Quantitative stochastic simulations are useful tools for studying performance of stochastic dynamic systems, but they can consume much time and computing resources. To overcome these limits, parallel or distributed computation is needed. The tool BatchDistribution distributes a batch of computation jobs (e.g. simulations) on a multiple computers.
BatchDistribution has some advantages:
1. It is robust against failures of computers or jobs. If a computer fails to compute a job, another computer starts this job. If a computer or a job has failed multiple times, it is skipped.
2. It has a graphical user interface to monitor the progress and computation performance, and it predicts the time that is needed to finish all jobs.
3. It is fast. In the ending phase unfinished jobs are distributed among multiple computers. Only the fastest computation of a job is used. Other computers working on the same job are stopped. Thus, we avoid waiting for a slow computer for a long time.
Download the distribution file from http://www2.tkn.tu-berlin.de/equipment/bd/release.zip
(version June 14th, 2004) and unzip it in a directory of your choice. If not
yet available, install ssh and java. Create a file, which contains a list of
all computers, which you like to use. Ensure that you can log on the computers
without any password query and warning message. Make a file containing a list
of command lines, which describe the jobs. Next, start “BatchDistribution”

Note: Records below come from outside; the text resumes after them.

(* ===== verification/ArbitrageOptimal.v ===== *)
(** * The path formula in exact arithmetic

    [get_path_calculation_output] is generic in its arithmetic ([Arith]).
    Here it runs over the real numbers, where it is compared with the
    composition of the constant product swaps along the path: the input it
    answers is the one of greatest profit, and it answers nothing exactly
    when no input makes a profit. *)

From S2P Require Import Prelude Keys Message Errors Transaction Float64 Arbitrage.
From Stdlib Require String.
From Stdlib Require Import Reals Lra.

(** ** The real instance and the specification *)

#[global] Instance R_arith : Arith R := {
  of_u64 := IZR;
  f_add := Rplus;
  f_sub := Rminus;
  f_mul := Rmult;
  f_div := Rdiv;
  f_sqrt := sqrt;
  f_gtb x y := if Rlt_dec y x then true else false;
}.

#[local] Arguments total_fee : simpl never.

Section Exact.
Context `{TokenSwap}.
Local Open Scope R_scope.

(** What a pool keeps of [x] tokens: the trading fee and the owner's trading fee, the two
    that [get_arbitrage_tx_outputs] takes off before a swap. *)
Definition charged (fs : Fees) (x : R) : R :=
  x * (IZR (trade_fee_numerator fs) / IZR (trade_fee_denominator fs))
  + x * (IZR (owner_trade_fee_numerator fs) / IZR (owner_trade_fee_denominator fs)).

(** A constant product swap of [x] tokens: the fees are kept from the input, and what is
    paid out leaves the product of the two balances as it is. *)
Definition swap_out (st : OrcaPoolWithBalance) (d : TradeDirection) (x : R) : R :=
  let '(from, to) := balances_from_to st d in
  let net := x - charged (fees st) x in
  IZR to - IZR from * IZR to / (IZR from + net).

(** What [x] tokens become along a path. *)
Fixpoint path_out (ps : PoolStates) (path : list PairInfo) (x : R) : option R :=
  match path with
  | [] => Some x
  | p :: rest =>
      st ← ps !! pi_pool p; path_out ps rest (swap_out st (pi_direction p) x)
  end.

(** Fees with no host fee, below 100%, and no division by zero. *)
Definition plain_fees (fs : Fees) : Prop :=
  host_fee_numerator fs = 0%Z
  /\ (trade_fee_numerator fs <> 0 -> trade_fee_denominator fs <> 0)%Z
  /\ (owner_trade_fee_numerator fs <> 0 -> owner_trade_fee_denominator fs <> 0)%Z
  /\ charged fs 1 < 1.

(** Pools that can trade: positive balances, and such fees. *)
Definition tradable (ps : PoolStates) (path : list PairInfo) : Prop :=
  forall p, p ∈ path -> exists st, ps !! pi_pool p = Some st
    /\ (0 < pool_a_balance st)%Z /\ (0 < pool_b_balance st)%Z /\ plain_fees (fees st).

(** The accumulators describe the output so far as [A x / (1 + D x)]. *)
Record acc_ok (acc : path_acc R) : Prop := {
  acc_product : marginal_prices_acc acc = previous_ratio acc * total_fee_acc acc;
  acc_ratio_pos : 0 < previous_ratio acc;
  acc_fee_pos : 0 < total_fee_acc acc;
  acc_denominator : 0 <= optimal_input_denominator acc;
}.

Definition acc_out (acc : path_acc R) (x : R) : R :=
  marginal_prices_acc acc * x / (1 + optimal_input_denominator acc * x).

(** ** Lemmas *)

Lemma fee_ratio_exact n d : fee_ratio (F := R) n d = IZR n / IZR d.
Proof. unfold fee_ratio. destruct (Z.eqb_spec n 0) as [->|]; cbn; [unfold Rdiv; ring|done]. Qed.

(** Without a host fee the factor of the formula is what a pool does not keep. *)
Lemma total_fee_exact fs : plain_fees fs ->
  0 < total_fee (F := R) fs /\ forall x, x - charged fs x = total_fee fs * x.
Proof.
  intros (Hhost & _ & _ & Hlt). unfold total_fee, charged in *. rewrite !fee_ratio_exact, Hhost. cbn.
  replace (0 / IZR (host_fee_denominator fs)) with 0 by (unfold Rdiv; ring). split; [lra|]. intros x. ring.
Qed.

Lemma path_step_exact ps acc p :
  acc_ok acc -> tradable ps [p] ->
  exists st acc', ps !! pi_pool p = Some st /\ path_step ps acc p = Some acc' /\ acc_ok acc'
    /\ 0 < optimal_input_denominator acc'
    /\ forall x, 0 <= x -> acc_out acc' x = swap_out st (pi_direction p) (acc_out acc x).
Proof.
  intros [HA Hr Hf HD] Ht. destruct (Ht p) as (st & Hst & Ha & Hb & [Hfee Hnet]%total_fee_exact); [by left|].
  unfold path_step. rewrite Hst. cbn [mbind option_bind].
  destruct (balances_from_to st (pi_direction p)) as [from to] eqn:E.
  assert (0 < IZR from /\ 0 < IZR to) as [Hfrom Hto].
  { destruct (pi_direction p); cbn in E; injection E as <- <-; split; by apply IZR_lt. }
  set (f := total_fee (fees st)) in *.
  eexists st, _. split; [done|]. split; [done|]. unfold acc_out. cbn. fold f.
  assert (0 < optimal_input_denominator acc + total_fee_acc acc * f * (previous_ratio acc / IZR from)).
  { apply Rplus_le_lt_0_compat; [done|].
    repeat apply Rmult_lt_0_compat; try done. by apply Rinv_0_lt_compat. }
  split; [|split; [done|]].
  - split; cbn; [rewrite HA; unfold Rdiv; ring| | |by left].
    + repeat apply Rmult_lt_0_compat; try done. by apply Rinv_0_lt_compat.
    + by apply Rmult_lt_0_compat.
  - intros x Hx. unfold swap_out. rewrite E. cbv zeta. rewrite Hnet. fold f. rewrite HA.
    assert (0 < 1 + optimal_input_denominator acc * x).
    { pose proof (Rmult_le_pos _ _ HD Hx). lra. }
    assert (0 <= f * (previous_ratio acc * total_fee_acc acc * x)).
    { repeat apply Rmult_le_pos; lra. }
    assert (0 <= IZR from * (optimal_input_denominator acc * x)).
    { repeat apply Rmult_le_pos; lra. }
    field. split_and!; nra.
Qed.

Lemma path_loop_exact ps path : forall acc,
  acc_ok acc -> tradable ps path ->
  exists acc', path_loop ps acc path = Some acc' /\ acc_ok acc'
    /\ (path <> [] -> 0 < optimal_input_denominator acc')
    /\ forall x, 0 <= x -> path_out ps path (acc_out acc x) = Some (acc_out acc' x).
Proof.
  induction path as [|p path IH]; intros acc Hok Ht; cbn [path_loop path_out].
  { exists acc. by split_and!. }
  destruct (path_step_exact ps acc p Hok) as (st & acc1 & Hst & -> & Hok1 & HD1 & Hout).
  { intros q Hq. apply list_elem_of_singleton in Hq as ->. apply Ht. by left. }
  destruct (IH acc1 Hok1) as (acc' & E & Hok' & HD' & Hout').
  { intros q Hq. apply Ht. by right. }
  exists acc'. cbn. rewrite E, Hst. cbn. split_and!; [done..| |].
  - intros _. destruct path; [cbn in E; injection E as <-; done|by apply HD'].
  - intros x Hx. rewrite <- Hout by done. by apply Hout'.
Qed.

Lemma acc_init_out x : acc_out path_acc_init x = x.
Proof. unfold acc_out; cbn. field. Qed.

Lemma acc_init_ok : acc_ok path_acc_init.
Proof. split; cbn; lra. Qed.

(** [(sqrt A - 1) / D] maximises [A x / (1 + D x) - x] over [x >= 0]. *)
Lemma hyperbola_max A D x :
  1 < A -> 0 < D -> 0 <= x ->
  A * x / (1 + D * x) - x <= (sqrt A - 1) * (sqrt A - 1) / D.
Proof.
  intros HA HD Hx. assert (sqrt A * sqrt A = A) as Hs by (apply sqrt_sqrt; lra).
  set (s := sqrt A) in *. assert (0 <= D * x) as Hu by (apply Rmult_le_pos; lra).
  apply (Rmult_le_reg_r (D * (1 + D * x))); [apply Rmult_lt_0_compat; lra|].
  replace ((A * x / (1 + D * x) - x) * (D * (1 + D * x)))
    with (A * (D * x) - D * x * (1 + D * x)) by (field; lra).
  replace ((s - 1) * (s - 1) / D * (D * (1 + D * x)))
    with ((s - 1) * (s - 1) * (1 + D * x)) by (field; lra).
  rewrite <- Hs. pose proof (Rle_0_sqr (s - 1 - D * x)) as Hsq. unfold Rsqr in Hsq. nra.
Qed.

Lemma hyperbola_max_reached A D :
  1 < A -> 0 < D ->
  A * ((sqrt A - 1) / D) / (1 + D * ((sqrt A - 1) / D)) - (sqrt A - 1) / D
    = (sqrt A - 1) * (sqrt A - 1) / D.
Proof.
  intros HA HD. assert (sqrt A * sqrt A = A) as Hs by (apply sqrt_sqrt; lra).
  assert (0 < sqrt A) by (apply sqrt_lt_R0; lra). set (s := sqrt A) in *. rewrite <- Hs.
  field. lra.
Qed.

Lemma sqrt_above_one A : 1 < A -> 1 < sqrt A.
Proof. intros HA. rewrite <- sqrt_1 at 1. apply sqrt_lt_1; lra. Qed.

End Exact.

(** ** Sample *)

Module ExactSample.

#[global] Instance token_swap : TokenSwap := {
  Calculator := unit;
  trading_fee _ _ := Some 0;
  owner_trading_fee _ _ := Some 0;
  swap_without_fees _ _ _ _ _ := None;
  pack_swap _ _ := [];
}.

(** 0.25% for the pool, 0.05% for its owner, and a host fee. *)
Definition fees_with_host (host : Z) : Fees :=
  {| trade_fee_numerator := 25; trade_fee_denominator := 10000;
     owner_trade_fee_numerator := 5; owner_trade_fee_denominator := 10000;
     owner_withdraw_fee_numerator := 0; owner_withdraw_fee_denominator := 0;
     host_fee_numerator := host; host_fee_denominator := 10 |}.

Definition state (host a b : Z) : OrcaPoolWithBalance :=
  {| pool := {| program_id := 1%N; address := 1%N; pool_a_account := 1%N; pool_b_account := 1%N;
                source := None; destination := None; pool_mint := 1%N; pool_fee := 1%N;
                pool_authority := 1%N; pool_a_mint := 1%N; pool_b_mint := 1%N |};
     pool_a_balance := a; pool_b_balance := b; source_balance := None;
     destination_balance := None; fees := fees_with_host host; curve_calculator := tt |}.

Definition pools : PoolStates := {[ 1%N := state 0 10 40; 2%N := state 0 10 10 ]}.

(** Two pools that pay a tenth to the host, whose prices differ by a tenth. *)
Definition host_pools : PoolStates := {[ 1%N := state 1 10 11; 2%N := state 1 10 10 ]}.

Definition path : MevPath :=
  {| mp_name := String.EmptyString;
     mp_path := [{| pi_pool := 1%N; pi_direction := AtoB |};
                 {| pi_pool := 2%N; pi_direction := AtoB |}] |}.

End ExactSample.

Lemma sample_tradable : tradable ExactSample.pools (mp_path ExactSample.path).
Proof.
  intros p Hp. cbn in Hp.
  assert (plain_fees (ExactSample.fees_with_host 0)) as Hfee.
  { split_and!; try done. unfold charged. cbn. lra. }
  repeat (apply elem_of_cons in Hp as [->|Hp];
    [eexists; split; [reflexivity|]; cbn; split_and!; [lia|lia|exact Hfee]|]).
  by apply not_elem_of_nil in Hp.
Qed.

(** ** Property *)

(** C33: In exact arithmetic the path formula is optimal for pools without a host fee.
    For a non-empty path through pools with positive balances, no host fee and other fees
    below 100%, let [out x] be what [x] tokens become by the constant product swaps of the
    path, each of which keeps the pool's trading fee and the owner's trading fee from its
    input.  If the formula answers an input, that input is positive, makes a positive
    profit, and no non-negative input makes a larger one; if it answers nothing, no
    non-negative input makes a profit. *)
Theorem optimal_input_maximises_profit `{TokenSwap} (path : MevPath) (ps : PoolStates)
    (Hne : mp_path path <> []) (Ht : tradable ps (mp_path path)) :
  exists out, (forall x, (0 <= x)%R -> path_out ps (mp_path path) x = Some (out x))
    /\ match get_path_calculation_output (F := R) path ps with
       | Some r =>
           (0 < optimal_input r /\ 0 < out (optimal_input r) - optimal_input r
            /\ forall x, 0 <= x -> out x - x <= out (optimal_input r) - optimal_input r)%R
       | None => forall x, (0 <= x)%R -> (out x <= x)%R
       end.
Proof.
  destruct (path_loop_exact ps (mp_path path) path_acc_init acc_init_ok Ht)
    as (acc & E & Hok & HD & Hout). specialize (HD Hne).
  exists (acc_out acc). split.
  { intros x Hx. rewrite <- (Hout x Hx). by rewrite acc_init_out. }
  unfold get_path_calculation_output. rewrite E.
  destruct (mp_path path) as [|p rest] eqn:Ep; [done|]. cbn [head mbind option_bind].
  destruct (Ht p) as (st & Hst & _); [by left|]. rewrite Hst. cbn -[sqrt].
  destruct Hok as [HA Hr Hf HD0].
  destruct (Rlt_dec 1 (marginal_prices_acc acc)) as [H1|H1]; cbn -[sqrt].
  - pose proof (sqrt_above_one _ H1) as Hs. unfold acc_out.
    rewrite hyperbola_max_reached by done. split_and!.
    + apply Rdiv_lt_0_compat; lra.
    + apply Rdiv_lt_0_compat; [apply Rmult_lt_0_compat; lra|done].
    + intros x Hx. by apply hyperbola_max.
  - intros x Hx. unfold acc_out.
    assert (0 <= optimal_input_denominator acc * x)%R by (apply Rmult_le_pos; lra).
    apply (Rmult_le_reg_r (1 + optimal_input_denominator acc * x)); [lra|].
    unfold Rdiv. rewrite Rmult_assoc, Rinv_l by lra. nra.
Qed.

Lemma optimal_input_maximises_profit_witness :
  exists out, (forall x, (0 <= x)%R ->
                 path_out ExactSample.pools (mp_path ExactSample.path) x = Some (out x))
    /\ match get_path_calculation_output (F := R) ExactSample.path ExactSample.pools with
       | Some r =>
           (0 < optimal_input r /\ 0 < out (optimal_input r) - optimal_input r
            /\ forall x, 0 <= x -> out x - x <= out (optimal_input r) - optimal_input r)%R
       | None => forall x, (0 <= x)%R -> (out x <= x)%R
       end.
Proof.
  apply (optimal_input_maximises_profit ExactSample.path ExactSample.pools);
    [discriminate|exact sample_tradable].
Defined.

(** With a host fee it is not: the formula takes the host fee off as well, although it is
    not taken off the input of a swap.  On two pools that pay a tenth to the host it answers
    nothing, while a tenth of a token makes a profit. *)
Theorem host_fee_hides_profit :
  get_path_calculation_output (F := R) ExactSample.path ExactSample.host_pools = None
  /\ exists y, path_out ExactSample.host_pools (mp_path ExactSample.path) (1 / 10)%R = Some y /\ (1 / 10 < y)%R.
Proof.
  assert (ExactSample.host_pools !! 1%N = Some (ExactSample.state 1 10 11)) as H1 by reflexivity.
  assert (ExactSample.host_pools !! 2%N = Some (ExactSample.state 1 10 10)) as H2 by reflexivity.
  split.
  - unfold get_path_calculation_output, path_loop, path_step. cbn -[total_fee sqrt ExactSample.host_pools].
    rewrite H1, H2. cbn -[total_fee sqrt].
    destruct (Rlt_dec _ _) as [Hlt|]; [exfalso|done]. revert Hlt. unfold total_fee. rewrite !fee_ratio_exact. cbn. lra.
  - cbn -[swap_out ExactSample.host_pools]. rewrite H1, H2. eexists. split; [reflexivity|].
    unfold swap_out, charged. cbn. lra.
Qed.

java –cp <Dir of BatchDistribution/classes> bd.Main <list of hosts> <list of jobs>
Next, a window pops up (fig 1.) and contains status information. After all jobs have been finished, the working directory contains log files with the standard and error output of the jobs, e.g.
If no output has been produced, no file is stored.
If you want to run a single command on
every computer, use the following command:
java –cp <Dir of BatchDistribution/classes> bd.RunEverywhere <list of hosts> “<command including arguments>”
The tool uses ssh to log on the other computer. The input of pass words or phrases is not possible during runtime. Therefore, an automatic log in is required. To allow ssh to connect to another computer, the following steps have to be performed.
1.) Generate a public key with ssh-keygen. Normally each user wishing to use SSH with RSA or DSA authentication runs ssh-keygen once to create the authentication key in $HOME/.ssh/identity, $HOME/.ssh/id_dsa or $HOME/.ssh/id_rsa. Also, a pubic key is stored in a file with the same name but ``.pub'' appended. The program also asks for a passphrase. The passphrase must be empty.
2.) Copy the public key to the file on the $HOME/.ssh/authorized_keys on each remote computer.
3.) Log in to every computer that should be used for simulations with ssh. Ssh might ask for allowance if it log in to the computer the first time. The second log in will happen with out any questions and without any passwords.